- _YOUR ASSIGNMENT_:
The answer is the line that contains "- intros (i & Hi & Hzero). apply Hto." followed by every later line of the entries below, each repeated exactly, and nothing else.

[Collection entries]

########

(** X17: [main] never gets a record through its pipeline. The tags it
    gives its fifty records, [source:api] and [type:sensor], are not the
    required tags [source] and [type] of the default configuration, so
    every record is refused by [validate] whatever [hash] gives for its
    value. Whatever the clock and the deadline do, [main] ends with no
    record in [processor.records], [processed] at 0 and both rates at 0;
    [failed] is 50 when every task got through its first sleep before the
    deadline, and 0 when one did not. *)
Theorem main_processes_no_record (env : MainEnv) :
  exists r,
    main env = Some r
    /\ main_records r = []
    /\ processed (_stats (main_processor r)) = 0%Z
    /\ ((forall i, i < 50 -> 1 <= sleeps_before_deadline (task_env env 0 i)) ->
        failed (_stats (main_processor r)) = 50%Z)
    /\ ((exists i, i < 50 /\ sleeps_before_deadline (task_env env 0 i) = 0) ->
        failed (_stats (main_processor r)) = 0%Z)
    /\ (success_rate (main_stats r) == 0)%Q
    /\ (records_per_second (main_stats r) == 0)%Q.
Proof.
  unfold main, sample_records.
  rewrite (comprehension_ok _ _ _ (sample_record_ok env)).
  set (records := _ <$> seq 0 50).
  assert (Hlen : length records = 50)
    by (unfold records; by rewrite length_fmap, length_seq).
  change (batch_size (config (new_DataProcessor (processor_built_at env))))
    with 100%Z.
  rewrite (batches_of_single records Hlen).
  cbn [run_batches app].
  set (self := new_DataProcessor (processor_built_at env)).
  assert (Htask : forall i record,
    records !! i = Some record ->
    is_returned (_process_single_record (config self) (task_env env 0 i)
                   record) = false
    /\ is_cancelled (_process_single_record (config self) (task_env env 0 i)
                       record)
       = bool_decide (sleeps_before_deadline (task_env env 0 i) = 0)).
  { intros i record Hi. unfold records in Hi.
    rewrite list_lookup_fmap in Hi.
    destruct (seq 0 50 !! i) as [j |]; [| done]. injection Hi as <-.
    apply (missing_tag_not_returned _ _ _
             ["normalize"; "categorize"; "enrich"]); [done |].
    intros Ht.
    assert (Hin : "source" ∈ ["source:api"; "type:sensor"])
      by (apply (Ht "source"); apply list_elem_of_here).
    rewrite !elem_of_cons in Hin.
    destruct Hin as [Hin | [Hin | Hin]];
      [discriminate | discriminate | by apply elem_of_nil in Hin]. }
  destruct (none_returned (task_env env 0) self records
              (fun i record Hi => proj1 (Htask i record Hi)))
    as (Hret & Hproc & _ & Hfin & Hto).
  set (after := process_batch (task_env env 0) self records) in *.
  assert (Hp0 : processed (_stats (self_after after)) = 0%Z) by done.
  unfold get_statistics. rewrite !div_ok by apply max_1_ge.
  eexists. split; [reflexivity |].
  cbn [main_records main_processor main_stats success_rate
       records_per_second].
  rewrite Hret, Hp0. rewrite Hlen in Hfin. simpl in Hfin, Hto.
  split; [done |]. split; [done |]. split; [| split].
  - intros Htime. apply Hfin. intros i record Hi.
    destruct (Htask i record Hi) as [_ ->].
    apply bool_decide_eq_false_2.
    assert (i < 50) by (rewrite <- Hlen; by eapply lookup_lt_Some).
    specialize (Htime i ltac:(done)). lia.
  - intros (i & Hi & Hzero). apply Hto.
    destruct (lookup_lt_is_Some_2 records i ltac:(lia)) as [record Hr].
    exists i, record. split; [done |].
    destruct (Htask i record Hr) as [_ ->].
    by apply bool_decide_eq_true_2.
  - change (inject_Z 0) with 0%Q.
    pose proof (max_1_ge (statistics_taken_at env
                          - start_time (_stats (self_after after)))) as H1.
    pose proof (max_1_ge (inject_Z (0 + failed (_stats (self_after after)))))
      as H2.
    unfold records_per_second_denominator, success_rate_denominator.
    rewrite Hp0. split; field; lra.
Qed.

########

- _SOLUTION FOR THIS EXERCISE_:
  - intros (i & Hi & Hzero). apply Hto.
    destruct (lookup_lt_is_Some_2 records i ltac:(lia)) as [record Hr].
    exists i, record. split; [done |].
    destruct (Htask i record Hr) as [_ ->].
    by apply bool_decide_eq_true_2.
  - change (inject_Z 0) with 0%Q.
    pose proof (max_1_ge (statistics_taken_at env
                          - start_time (_stats (self_after after)))) as H1.
    pose proof (max_1_ge (inject_Z (0 + failed (_stats (self_after after)))))
      as H2.
    unfold records_per_second_denominator, success_rate_denominator.
    rewrite Hp0. split; field; lra.
Qed.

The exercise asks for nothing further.